Catherine Ludeau et ses résines absorbantes chez Hors-Champs
Comme lovée dans un repli du temps oublié des hommes, dans un recoin de l’histoire ignoré par les urgentistes du rien consumériste – quelque part entre le moyen âge japonais et le XXIème siècle mondialisé, Catherine Ludeau occupe un espace, une alcôve de paix, où l’on se sent chez soi sans y avoir été invité. C’est une nouvelle fois le cas avec “Absorption”, sa dernière exposition chez Hors-Champs dans le Marais.
Née à Paris en 1956, diplômée de l’école supérieure des Arts Appliqués Duperré, elle part vivre à New York en 1978, et travaille comme illustratrice pour la presse et l’édition. Elle revient en France en 1981 et poursuit son parcours artistique par l’aquarelle et le dessin à la sanguine. 1999 est le début de la peinture à l’huile. À partir de 2000 et durant 4 années, elle va transmettre son savoir en donnant des cours de dessin, de peinture et d’aquarelle. Les premiers tableaux avec de la résine apparaissent en 2011 et son travail en expansion y trouve de nouvelles textures, jusqu’à la présente Absorption. Et c’est son galeriste, Hannibal Volkoff qui en donne les enjeux : “ Le choix de la résine est le plus à même à pouvoir traiter de l’absorption : c’est une substance d’imprégnation, qui conserve en son corps des éléments extérieurs, bulles d’air et textures de passage. On pourrait parler de digestion, la résine étant un produit organique. Une digestion de notre regard ? De nos reflets sur sa peau, déformés en son sein stellaire comme la matière par un trou noir ? Nietzsche disait : « Quand tu regardes l’abîme, sache que l’abîme aussi regarde en toi. Mais si l’on peut aisément décrire l’effet que notre contemplation de l’abîme nous inspire, comment savoir celui que nous lui faisons ? A cette question, c’est avec une profonde et méditative sérénité que les toiles de Catherine Ludeau nous répondent.”
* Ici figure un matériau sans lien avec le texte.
Lemma step_hist s e s' : ctl_ok s -> hist_ok s -> step s e = Some s' -> hist_ok s'.
Proof.
  intros K Q. destruct e; cbn [step]; try (destruct (calls s !! id) as [[]|] eqn:Hp; try done).
  - intros [= <-]. by apply hist_begin.
  - intros [= <-]. by apply hist_acquire.
  - intros [= <-]. by apply hist_acquire.
  - intros [= <-]. by apply hist_acquire.
  - intros [= <-]. by apply hist_direct.
  - destruct (takes _ _ _); [|done]. intros [= <-]. by apply hist_direct.
  - destruct (takes _ _ _); [|done]. intros [= <-]. by apply hist_direct.
  - intros [= <-]. by apply hist_queue.
  - by apply (hist_queue s id r block K Q).
  - by apply (hist_queue s id r block K Q).
  - destruct (writer s) eqn:E, (writeQueue s) eqn:Eq; try done. intros [= <-]. eapply (hist_writer s _ [] [] [] []); [done|]. split; req_side E; by rewrite Eq.
  - destruct (writer s) eqn:E, (wake s) eqn:Eq; try done. intros [= <-]. eapply (hist_writer s _ [] [] [] []); [done|]. split; req_side E.
  - destruct (writer s) eqn:E, (dying s || shutdown s) eqn:Eq; try done. intros [= <-]. eapply (hist_writer s _ [] [] [] []); [done|]. split; req_side E.
  - intros (T & D & dl & df & E)%writer_effect. by eapply hist_writer.
  - intros [= <-]. destruct Q as [[] []]. by split.
  - destruct (dying s) eqn:E; [|done]. intros [= <-]. destruct Q as [[] []]. by split.
  - intros [= <-]. destruct Q as [[] []]. by split.
  - intros [= <-]. destruct Q as [[] []]. by split.
Qed.

End ConnOrder.
(** A call that took, used or gave back the lock. *)
Lemma stream_hold s s' id p o dl x :
  ctl_ok s -> stream_ok s -> calls s !! id = Some p -> calls s' = partial_alter (fun _ => o) id (calls s) -> writer s' = writer s -> finished s' = finished s ->
  log s' = log s ++ dl -> out s' = out s ++ x -> (broken s' = false -> broken s = false) ->
  holding p = 1 \/ wmu s = false -> wmu s' = bool_decide (opt_sum holding o = 1) ->
  (forall ce bufs done b, o = Some (PWrite ce bufs done b) -> concat bufs = drop done b) ->
  (broken s' = false -> out s' ++ match o with Some q => if decide (holding q = 1) then call_left q (rest s') else default [] (rest s') | None => default [] (rest s') end = bytes (log s')) ->
  stream_ok s'.
Proof.
  intros K [T1 T2 T3 T4 T5 T6] Hp Ec Ew Ef El Eo Hb Hh Em Hbufs Hmain.
  assert (Hw : writer_holds (writer s) = false).
  { destruct Hh as [Hh|Hf]; [by apply (call_holder s id p K Hp Hh)|]. destruct (writer_holds (writer s)) eqn:E; [|done]. by rewrite (writer_locked s K E) in Hf. }
  assert (Hno : forall j q, j <> id -> calls s !! j = Some q -> holding q <> 1).
  { intros j q Hj Hq H1. destruct Hh as [Hh|Hf]; [by apply Hj, (one_holder s j id q p)|]. destruct (call_holder s j q K Hq H1) as [? _]. congruence. }
  assert (Hlk : forall j q, calls s' !! j = Some q -> j = id /\ o = Some q \/ j <> id /\ calls s !! j = Some q).
  { intros j q. rewrite Ec. destruct (decide (id = j)) as [<-|Hj]; [rewrite lookup_partial_alter_eq; by left|rewrite lookup_partial_alter_ne by done; by right]. }
  split.
  - by rewrite Ew.
  - intros j ce bufs done b Hj. destruct (Hlk _ _ Hj) as [[-> ->]|[_ Hj']]; [by eapply Hbufs|by eapply T2].
  - intros Hbr Hm. specialize (Hmain Hbr). rewrite Em in Hm. apply bool_decide_eq_false in Hm. destruct o as [q|]; [|done]. cbn in Hm. by rewrite decide_False in Hmain.
  - intros j q Hbr Hj Hq. specialize (Hmain Hbr). destruct (Hlk _ _ Hj) as [[-> ->]|[Hne Hj']]; [by rewrite decide_True in Hmain|by destruct (Hno j q Hne Hj')].
  - rewrite Ew, Hw. done.
  - intros r b. rewrite Ef. intros Hr Hc Hbr. eapply whole_grows; [done|done|]. apply T6; auto.
Qed.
Si la matière est belle, de près l’œuvre intrigue à donner son lissage à la vision, à mimer l’ambre et ses reflets, à nous donner envie de toucher. Pas de la peinture à l’œil, de la peinture pour l’œil et les autres sens qui aussitôt s’activent… pourquoi une telle approche nous convainc-t-elle immédiatement, nous donnant une vibration en bleu ou en orange pour mieux nous faire nous sentir terrien. Et, c’est ancré au sol, les yeux ailleurs qu’on aimerait posséder une ou plusieurs toiles, un moment seulement, le temps laisser la résine agir pour nous éloigner des choses, nous laisser à portée, mais pas à toucher, comme à nous installer dans une vibration isolante. Alors, bleu, orange, marron ou gris… à vous de choisir, la vibration en conséquence et en rapport avec votre propre (ou pas) état d’esprit. Sensuel, plutôt deux fois qu’une.